Run spell check and grammar check on your resume before submitting it. Have someone else review it in case you’ve duplicated a bullet or made a mistake grammar checkers won’t recognize. These are tips we have all heard before. That’s why the mistakes count so much against you when you make them. However, the obvious mistakes aren’t the worst ones you could make. The worst mistakes you may make on your resume are the ones you don’t realize are a mistake.
You Used a Creative Template
Creativity can get in the way of getting your resume past the gatekeepers. Resumes on pink, perfumed paper, for example, might get ditched by a secretary who thinks it is an inappropriate act of sexual harassment. Sending your resume on a cake could result in it tossed in the trash, while a resume printed on a T-shirt is unlikely to be read unless they’re literally following you home.
Suppose you’re sending a digital resume. Keep the cute colors and interactive graphics out of your submission. If the document tries to load interactive graphics or pull content from an external source, their virus protection may quarantine and delete your resume before it ever reaches a human being. Including watermarks and photos can hurt you, too. A photo opens the door to being discriminated against based on how you look. It may not be racism or sexism. It may be because they don’t like your haircut, the T-shirt you wore in the photo seems unprofessional, or the included picture threw off the formatting of the resume itself. Or the attached file makes them suspicious enough not to open it in the first place. Watermarks built into the document hurt you, too. They may hurt the readability of the text, and that’s a strike against you.
You Choose the Wrong Font
There are smaller choices we make thinking they’re cute when they actually hurt you. For example, creative fonts interfere in the readability of your resume. When it loads on a computer or within a browser window that can’t process it, your resume may be as hard to read as a foreign language. Or it is simply hard to read, and the gatekeeper with limited time moves on to the next prospect. This is why you should use the best font on your resume, maximizing readability across all platforms. Have the font itself at least a size 11 to maximize readability. This should include dates of employment and bulleted lists. If the resume can’t be contained to a single page if the font is size 11, you should either change formats or start deleting.

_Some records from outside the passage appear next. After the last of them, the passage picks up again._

Definition csr_instrs : list (instr * std_inst) :=
  [(CSRRW, S_CSRRW); (CSRRS, S_CSRRS); (CSRRC, S_CSRRC);
   (CSRRWI, S_CSRRWI); (CSRRSI, S_CSRRSI); (CSRRCI, S_CSRRCI)].
Definition system_instrs : list (instr * std_inst) :=
  [(EBREAK, S_EBREAK); (ECALL, S_ECALL); (MRET, S_MRET)].
Definition xaccel_instrs : list instr :=
  [XACCEL_CRCU8; XACCEL_CRCU16; XACCEL_CRCU32; XACCEL_XMAC16; XACCEL_XDOT16; XACCEL_XBMUL;
   XACCEL_XLISTREV_INIT; XACCEL_XLISTREV_LOOP; XACCEL_XMSUM;
   XACCEL_XDFACNT_INIT; XACCEL_XDFACNT_INC; XACCEL_XDFACNT_READ; XACCEL_XDFACNT_COMMIT;
   XACCEL_XDFA2_STEP; XACCEL_XDFA4_STEP; XACCEL_XDFA4H_FINAL_READ; XACCEL_XDFA4H_STEP].

(** [BITS(x, hi, lo)] *)
Definition BITS (x hi lo : Z) : Z := (x >>> lo) &&& Z.ones (hi - lo + 1).

(** The polling of the devices after each instruction may change the run state. *)
Class DevicePoll (D : Type) := device_poll : run_state -> D -> res (run_state * D).

Section cpu.
Context (cfg : config) (enc : encoding) {D : Type} `{!MmioBus D} `{!DevicePoll D}.
Context (execute_instruction : Z -> Z -> machine D -> res (Z * Z * machine D)).
Implicit Types m : machine D.

(** ** Registers and memory *)

(** [R(i)]: an index outside the register file fails the assertion of [check_reg_idx]. *)
Definition reg_fault : fault := if CONFIG_RT_CHECK cfg then FAssert else FUndef.
Definition get_R m (i : Z) : res Z :=
  if (0 <=? i) && (i <? Z.of_nat (length (gpr (cpu m)))) then Ok (aget 0 (gpr (cpu m)) i) else Fault reg_fault.
Definition set_R (i v : Z) m : res (machine D) :=
  if (0 <=? i) && (i <? Z.of_nat (length (gpr (cpu m)))) then Ok (set_gpr (aset (gpr (cpu m)) i (u32 v)) m)
  else Fault reg_fault.

Definition guest_read (addr len : Z) m : res (Z * machine D) :=
  '(v, g) ← vaddr_read cfg addr len (guest m); Ok (v, set_guest g m).
Definition guest_write (addr len v : Z) m : res (machine D) :=
  g ← vaddr_write cfg addr len v (guest m); Ok (set_guest g m).

Definition inst_fetch (p len : Z) m : res (Z * Z * machine D) :=
  '(inst, g) ← vaddr_ifetch cfg p len (guest m);
  Ok (u32 inst, u32 (p + len), set_guest g m).

(** ** Stopping *)

Definition set_nemu_state (s : run_state) (p ret : Z) m : machine D :=
  if sdb_inited m then set_nemu (NemuState s p (u32 ret)) m else m.

(** Two instruction words are fetched for the message. *)
Definition invalid_inst (thispc : Z) m : res (machine D) :=
  '(_, p, m) ← inst_fetch thispc 4 m;
  '(_, p, m) ← inst_fetch p 4 m;
  Ok (set_nemu_state NEMU_ABORT thispc (-1) m).

(** ** Control and status registers *)

Definition riscv_fp_enabled m : bool := negb (BITS (g_csr_MSTATUS (csrs m)) 14 13 =? 0).

Definition with_mstatus (v : Z) (c : csr_file) : csr_file :=
  CsrFile (g_csr_MCAUSE c) (g_csr_MEPC c) (g_csr_MTVAL c) (g_csr_MVENDORID c) (g_csr_MARCHID c) v
    (g_csr_MSCRATCH c) (g_csr_MTVEC c).

Definition riscv_fp_mark_dirty m : machine D :=
  set_csrs (with_mstatus ((g_csr_MSTATUS (csrs m) &&& not32 (3 <<< 13)) ||| (3 <<< 13)) (csrs m)) m.

(** The plain registers of the [switch]. *)
Definition read_plain (n : csr_name) (c : csr_file) : option Z :=
  match n with
  | MCAUSE => Some (g_csr_MCAUSE c) | MEPC => Some (g_csr_MEPC c) | MTVAL => Some (g_csr_MTVAL c)
  | MSTATUS => Some (g_csr_MSTATUS c) | MTVEC => Some (g_csr_MTVEC c)
  | MVENDORID => Some (g_csr_MVENDORID c) | MARCHID => Some (g_csr_MARCHID c)
  | MSCRATCH => Some (g_csr_MSCRATCH c) | _ => None
  end.
Definition write_plain (n : csr_name) (v : Z) (c : csr_file) : csr_file :=
  let '(CsrFile cause epc tval vendor arch status scratch tvec) := c in
  match n with
  | MCAUSE => CsrFile v epc tval vendor arch status scratch tvec
  | MEPC => CsrFile cause v tval vendor arch status scratch tvec
  | MTVAL => CsrFile cause epc v vendor arch status scratch tvec
  | MSTATUS => CsrFile cause epc tval vendor arch v scratch tvec
  | MTVEC => CsrFile cause epc tval vendor arch status scratch v
  | MVENDORID => CsrFile cause epc tval v arch status scratch tvec
  | MARCHID => CsrFile cause epc tval vendor v status scratch tvec
  | MSCRATCH => CsrFile cause epc tval vendor arch status v tvec
  | _ => c
  end.
Definition plain_csrs : list csr_name := [MCAUSE; MEPC; MTVAL; MSTATUS; MTVEC; MVENDORID; MARCHID; MSCRATCH].

Definition _handle_csr_rw (csr src1 : Z) (is_write : bool) m : res (Z * machine D) :=
  let f := fcsr (cpu m) in
  if csr =? CSR_ enc FFLAGS then
    Ok (f &&& 0x1f,
        if is_write then riscv_fp_mark_dirty (set_fcsr ((f &&& not32 0x1f) ||| (src1 &&& 0x1f)) m) else m)
  else if csr =? CSR_ enc FRM then
    Ok ((f >>> 5) &&& 0x7,
        if is_write then riscv_fp_mark_dirty (set_fcsr ((f &&& not32 0xe0) ||| ((src1 &&& 0x7) <<< 5)) m) else m)
  else if csr =? CSR_ enc FCSR then
    Ok (f, if is_write then riscv_fp_mark_dirty (set_fcsr (src1 &&& 0xff) m) else m)
  else
    match find (fun n => csr =? CSR_ enc n) plain_csrs with
    | Some n =>
        Ok (default 0 (read_plain n (csrs m)),
            if is_write then set_csrs (write_plain n src1 (csrs m)) m else m)
    | None => Fault FPanic
    end.

Definition _csr_read (csr : Z) m : res Z := fst <$> _handle_csr_rw csr 0 false m.
Definition _csr_write (csr src1 : Z) m : res (machine D) := snd <$> _handle_csr_rw csr src1 true m.

Definition isa_raise_intr m : Z := g_csr_MTVEC (csrs m).

Definition riscv_raise_illegal_instruction (instruction p : Z) m : Z * machine D :=
  let m := set_csrs (write_plain MTVAL instruction
             (write_plain MCAUSE (CAUSE_ILLEGAL_INSTRUCTION enc) (write_plain MEPC p (csrs m)))) m in
  (isa_raise_intr m, m).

You Have Too Many Unidentified TLAs
A TLA is a three-letter acronym. We use acronyms because they save us time when reading and typing. However, they’re a mistake when you don’t spell them out at least once near the start of the text. Why is this considered a mistake? First, the reader may not know what the acronym means. Second, the spelled out resume increases the odds of a hit when someone is searching the internet or their database for skills and certifications contained in the spelled-out acronym. Consider spelled out acronyms an investment in your personal search engine optimization.